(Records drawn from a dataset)
Context {H : Hasher} (caches : Caches).
Context (Hdelay : 0 < MinValidatorWithdrawabilityDelay cfg) (Hlook : 0 <= MaxSeedLookahead cfg).
Context (Hquot : 0 < ChurnLimitQuotient cfg) (Hchurn : 1 <= MinPerEpochChurnLimit cfg).

Definition churn_limit (n : Z) : Z := Z.max (MinPerEpochChurnLimit cfg) (n / ChurnLimitQuotient cfg).

Lemma calculateChurnLimit_ok n : calculateChurnLimit cfg n = Ok (churn_limit n).
Proof.
  unfold calculateChurnLimit, churn_limit. rewrite udiv_ok by lia. cbn [mbind result_bind].
  destruct (Z.ltb_spec (n / ChurnLimitQuotient cfg) (MinPerEpochChurnLimit cfg)); f_equal; lia.
Qed.

Lemma normalize_ok v : RandaoCommitment v <> [] -> normalizeRandaoCommitment v = v.
Proof. unfold normalizeRandaoCommitment. now destruct (RandaoCommitment v). Qed.

Lemma at_index_ok {A} msg (l : list A) i a : 0 <= i -> l !! Z.to_nat i = Some a -> at_index msg l i = Ok a.
Proof.
  intros Hi Hl. unfold at_index. pose proof (lookup_lt_Some _ _ _ Hl).
  destruct (Z.leb_spec (zlen l) i); [unfold zlen in *; lia | now apply idx_Some].
Qed.

Lemma update_at_ok {A} msg (l : list A) i a b : 0 <= i -> l !! Z.to_nat i = Some b ->
  update_at msg l i a = Ok (<[Z.to_nat i := a]> l).
Proof.
  intros Hi Hl. unfold update_at. pose proof (lookup_lt_Some _ _ _ Hl).
  destruct (Z.leb_spec (zlen l) i); [unfold zlen in *; lia | apply idx_set_ok; unfold zlen; lia].
Qed.

Lemma queue_head vals current :
  let exitable := ActivationExitEpoch cfg current in
  0 <= exitable < MaxUint64 -> Forall validator_ok vals ->
  (if max_exit cfg 0 vals <? exitable then (exitable, 0) else (max_exit cfg 0 vals, exits_at (max_exit cfg 0 vals) vals)) =
  (max_exit cfg exitable vals, exits_at (max_exit cfg exitable vals) vals).
Proof.
  intros exitable Hex Hok. rewrite (max_exit_raise 0 exitable) by lia.
  destruct (Z.ltb_spec (max_exit cfg 0 vals) exitable).
  - rewrite Z.max_l by lia. rewrite (exits_after_max 0); [reflexivity | lia | lia].
  - now rewrite Z.max_r by lia.
Qed.

(** C9. [InitiateValidatorExit], run on the maximum exit epoch and churn of the
    registry, schedules the exit the specification prescribes: at the back of
    the exit queue, not before the activation-exit delay, and in an epoch that
    then holds no more exits than the churn limit.  Nothing else changes. *)
Theorem exit_queue_spec s i v current sd :
  state_ok s -> CurrentEpoch cfg (slot s) = Ok current -> 0 <= current ->
  0 <= i -> validators s !! Z.to_nat i = Some v -> ExitEpoch v = FarFutureEpoch cfg ->
  Seed cfg s current (DomainBeaconAttester cfg) = Ok sd ->
  CacheFaithful cfg caches (positions (fun _ v => IsActiveValidator v current) 0 (validators s)) ->
  let limit := churn_limit (count_active current (validators s)) in
  let e := spec_exit_queue_epoch cfg (validators s) current limit in
  let vals' := <[Z.to_nat i := with_WithdrawableEpoch (e + MinValidatorWithdrawabilityDelay cfg)
                                  (with_ExitEpoch e v)]> (validators s) in
  current + 1 + MaxSeedLookahead cfg < two64 -> e + MinValidatorWithdrawabilityDelay cfg < two64 ->
  (let '(maxExitEpoch, churn) := ValidatorsMaxExitEpochAndChurn cfg s in
   InitiateValidatorExit cfg caches s i maxExitEpoch churn) = Ok (with_validators vals' s, e) /\
  current + 1 + MaxSeedLookahead cfg <= e /\ exits_at e vals' <= limit.
Proof.
  intros Hok Hcur Hc0 Hi Hv Hfv Hsd Hcf limit e vals' Hlookok Hfit.
  pose proof (ok_validators _ Hok) as Hvs. pose proof (ok_num _ Hok) as [_ Hn].
  assert (ActivationExitEpoch cfg current = current + 1 + MaxSeedLookahead cfg) as Hae.
  { unfold ActivationExitEpoch. rewrite (u64_small (current + 1)) by (unfold u64_ok; lia).
    apply u64_small. unfold u64_ok. lia. }
  assert (max_exit cfg (ActivationExitEpoch cfg current) (validators s) <= e) as Hle
    by (unfold e, spec_exit_queue_epoch; destruct (_ <=? _); lia).
  pose proof (max_exit_max (ActivationExitEpoch cfg current) (validators s)) as Hmm.
  assert (v ∈ validators s) as Hin by now apply list_elem_of_lookup_2 in Hv.
  assert (RandaoCommitment v <> []) as Hrc by (rewrite Forall_forall in Hvs; apply (Hvs v Hin)).
  assert (1 <= limit) as Hl1 by (unfold limit, churn_limit; lia).
  rewrite max_exit_and_churn by assumption. split_and!.
  - unfold InitiateValidatorExit. rewrite Hcur. cbn [mbind result_bind].
    rewrite queue_head; [| rewrite Hae; unfold two64, MaxUint64 in *; lia | assumption].
    unfold ValidatorAtIndex. rewrite (at_index_ok _ _ _ v) by assumption. cbn [mbind result_bind].
    rewrite Hfv, Z.eqb_refl. cbn [negb].
    rewrite (ActiveValidatorCount_ok _ _ _ _ sd) by assumption. cbn [wrap mbind result_bind].
    unfold ValidatorExitChurnLimit. rewrite calculateChurnLimit_ok. cbn [mbind result_bind]. fold limit.
    assert (forall q, (if limit <=? exits_at q (validators s) then q + 1 else q) = e ->
              (if limit <=? exits_at q (validators s) then Epoch.SafeAdd q 1 else Ok q) = Ok e) as Hq.
    { intros q Hq. destruct (limit <=? _); [| now subst].
      unfold Epoch.SafeAdd. rewrite Add64_spec by (unfold u64_ok in *; lia).
      destruct (Z.ltb_spec (q + 1) two64); [now f_equal | lia]. }
    rewrite (Hq _ eq_refl). cbn [mbind result_bind].
    unfold Epoch.SafeAddEpoch, Epoch.SafeAdd. rewrite Add64_spec by (unfold u64_ok; lia).
    destruct (Z.ltb_spec (e + MinValidatorWithdrawabilityDelay cfg) two64); [| lia]. cbn [mbind result_bind].
    unfold UpdateValidatorAtIndex. rewrite normalize_ok by exact Hrc.
    rewrite (update_at_ok _ _ _ _ v) by assumption. reflexivity.
  - lia.
  - unfold vals', exits_at. rewrite (countb_insert _ _ _ v) by assumption. cbn [ExitEpoch with_ExitEpoch with_WithdrawableEpoch].
    rewrite Z.eqb_refl. destruct (Z.eqb_spec (ExitEpoch v) e) as [Hx | _].
    { unfold two64, MaxUint64 in *. lia. }
    fold (exits_at e (validators s)).
    set (q := max_exit cfg (ActivationExitEpoch cfg current) (validators s)) in *.
    assert (e = if limit <=? exits_at q (validators s) then q + 1 else q) as He by reflexivity.
    clear vals'. clearbody e. subst e.
    destruct (Z.leb_spec limit (exits_at q (validators s))); [| lia].
    rewrite (exits_after_max (ActivationExitEpoch cfg current)); [lia | fold q; lia |].
    rewrite Hfar. unfold two64, MaxUint64 in *. lia.
Qed.
End ExitQueue.

(** ** Balance updates *)

Section Balances.
Context (s : BeaconState) (Hb : Forall u64_ok (balances s)).

Lemma at_index_inv {A} msg (l : list A) i a : at_index msg l i = Ok a -> 0 <= i /\ l !! Z.to_nat i = Some a.
Proof. unfold at_index. destruct (_ <=? _); [discriminate |]. apply idx_inv. Qed.

Lemma update_at_inv {A} msg (l l' : list A) i a : update_at msg l i a = Ok l' ->
  0 <= i < zlen l /\ l' = <[Z.to_nat i := a]> l.
Proof. unfold update_at. destruct (_ <=? _); [discriminate |]. apply idx_set_inv. Qed.

Lemma IncreaseBalance_inv i d s' : u64_ok d -> IncreaseBalance s i d = Ok s' ->
  exists b, 0 <= i /\ balances s !! Z.to_nat i = Some b /\ b + d < two64 /\
    s' = with_balances (<[Z.to_nat i := b + d]> (balances s)) s.
Proof.
  unfold IncreaseBalance, BalanceAtIndex, IncreaseBalanceWithVal, UpdateBalancesAtIndex. intros Hd E.
  destruct (at_index _ _ _) as [b | |] eqn:Eb; try discriminate. cbn [mbind result_bind] in E.
  apply at_index_inv in Eb as [Hi Hl]. pose proof (Forall_lookup_1 _ _ _ _ Hb Hl) as Hub.
  rewrite Add64_spec in E by assumption. destruct (Z.ltb_spec (b + d) two64); [| discriminate].
  cbn [mbind result_bind] in E. result_inv.
  match goal with U : update_at _ _ _ _ = Ok _ |- _ => apply update_at_inv in U as [_ ->] end. eauto 10.
Qed.

Lemma DecreaseBalanceWithVal_max b d : u64_ok b -> 0 <= d -> DecreaseBalanceWithVal b d = Z.max 0 (b - d).
Proof.
  unfold DecreaseBalanceWithVal, u64_ok. intros. destruct (Z.ltb_spec b d); [lia |].
  rewrite u64_small by (unfold u64_ok; lia). lia.
Qed.

Lemma DecreaseBalance_inv i d s' : 0 <= d -> DecreaseBalance s i d = Ok s' ->
  exists b, 0 <= i /\ balances s !! Z.to_nat i = Some b /\
    s' = with_balances (<[Z.to_nat i := Z.max 0 (b - d)]> (balances s)) s.
Proof.
  unfold DecreaseBalance, BalanceAtIndex, UpdateBalancesAtIndex. intros Hd E.
  destruct (at_index _ _ _) as [b | |] eqn:Eb; try discriminate. cbn [mbind result_bind] in E.
  apply at_index_inv in Eb as [Hi Hl]. pose proof (Forall_lookup_1 _ _ _ _ Hb Hl) as Hub.
  rewrite DecreaseBalanceWithVal_max in E by assumption. result_inv.
  match goal with U : update_at _ _ _ _ = Ok _ |- _ => apply update_at_inv in U as [_ ->] end. eauto 10.
Qed.
End Balances.

(** ** Slashing *)

Section Slashing.
Context (cfg : BeaconChainConfig) {H : Hasher} (caches : Caches).

Lemma MaxEpoch_max a b : Epoch.MaxEpoch a b = Z.max a b.
Proof. unfold Epoch.MaxEpoch. destruct (Z.ltb_spec b a); lia. Qed.

Lemma Add64_range a b r : Math.Add64 a b = Ok r -> u64_ok r.
Proof.
  unfold Math.Add64, Math.bits_Add64. destruct (0 <? _); [discriminate |]. intros [= <-]. apply u64_range.
Qed.

Lemma max_epoch_range s : Forall validator_ok (validators s) -> u64_ok (ValidatorsMaxExitEpochAndChurn cfg s).1.
Proof.
  unfold ValidatorsMaxExitEpochAndChurn. generalize (validators s).
  induction l as [| v l IH] using rev_ind; intros Hok; [vm_compute; split; congruence |].
  apply Forall_app in Hok as [Hok Hv]. apply Forall_singleton in Hv as (_ & _ & _ & Hv & _).
  rewrite fold_left_app. cbn [fold_left]. destruct (fold_left _ _ _) as [m c]. specialize (IH Hok). cbn [fst] in IH.
  destruct (negb _); [| exact IH]. destruct (_ <? _); [exact Hv |]. now destruct (_ =? _).
Qed.

(** An exit rewrites the exit and withdrawable epochs of one validator that had
    not initiated its exit. *)
Lemma exit_or_skip_inv msg s i s' : Forall validator_ok (validators s) ->
  exit_or_skip cfg caches msg s i = Ok s' -> s' = s \/
  exists v e w, 0 <= i /\ validators s !! Z.to_nat i = Some v /\
    ExitEpoch v = FarFutureEpoch cfg /\ u64_ok e /\ u64_ok w /\
    s' = with_validators (<[Z.to_nat i := with_WithdrawableEpoch w (with_ExitEpoch e v)]> (validators s)) s.
Proof.
  intros Hok. unfold exit_or_skip. pose proof (max_epoch_range s Hok) as Hm.
  destruct (ValidatorsMaxExitEpochAndChurn cfg s) as [m c]. cbn [fst] in Hm.
  destruct (InitiateValidatorExit _ _ _ _ _ _) as [[s1 e1] | e | p] eqn:E; [| | discriminate].
  - intros [= <-]. right. unfold InitiateValidatorExit in E.
    destruct (CurrentEpoch _ _) as [cur | |]; try discriminate. cbn [mbind result_bind] in E.
    destruct (if m <? _ then _ else _) as [q ch] eqn:Eq. unfold ValidatorAtIndex in E.
    assert (u64_ok q) as Hq
      by (destruct (m <? _); injection Eq as <- <-; [unfold ActivationExitEpoch; apply u64_range | exact Hm]).
    destruct (at_index _ _ _) as [v | |] eqn:Ev; try discriminate. cbn [mbind result_bind] in E.
    apply at_index_inv in Ev as [Hi Hv]. destruct (Z.eqb_spec (ExitEpoch v) (FarFutureEpoch cfg)); cbn [negb] in E; [| discriminate].
    destruct (wrap _ _); try discriminate. cbn [mbind result_bind] in E.
    destruct (ValidatorExitChurnLimit _ _) as [lim | |]; try discriminate. cbn [mbind result_bind] in E.
    destruct (if _ <=? ch then _ else _) as [q' | |] eqn:Eq'; try discriminate. cbn [mbind result_bind] in E.
    assert (u64_ok q') as Hq'
      by (destruct (lim <=? ch); [now apply Add64_range in Eq' | injection Eq' as <-; exact Hq]).
    destruct (Epoch.SafeAddEpoch _ _) as [w | |] eqn:Ew; try discriminate. cbn [mbind result_bind] in E.
    apply Add64_range in Ew. unfold UpdateValidatorAtIndex in E.
    rewrite normalize_ok in E by apply (Forall_lookup_1 _ _ _ _ Hok Hv).
    rewrite (update_at_ok _ _ _ _ v Hi Hv) in E. cbn in E. injection E as <- <-.
    exists v, q', w. split_and!; auto.
  - destruct (errors_Is _ _); [| discriminate]. intros [= <-]. now left.
Qed.

(** The record of a validator [v] after its exit was initiated; a validator that has
    already exited keeps its record. *)
Definition exit_record (s : BeaconState) (i : Z) (v v1 : Validator) : Prop :=
  let '(maxExitEpoch, churn) := ValidatorsMaxExitEpochAndChurn cfg s in
  match InitiateValidatorExit cfg caches s i maxExitEpoch churn with
  | Ok (s1, _) => validators s1 !! Z.to_nat i = Some v1
  | _ => v1 = v
  end.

## Work to be completed
Reproduce each line of the records in which "FarFutureEpoch" appears.

## Task result
  0 <= i -> validators s !! Z.to_nat i = Some v -> ExitEpoch v = FarFutureEpoch cfg ->
    ExitEpoch v = FarFutureEpoch cfg /\ u64_ok e /\ u64_ok w /\
    apply at_index_inv in Ev as [Hi Hv]. destruct (Z.eqb_spec (ExitEpoch v) (FarFutureEpoch cfg)); cbn [negb] in E; [| discriminate].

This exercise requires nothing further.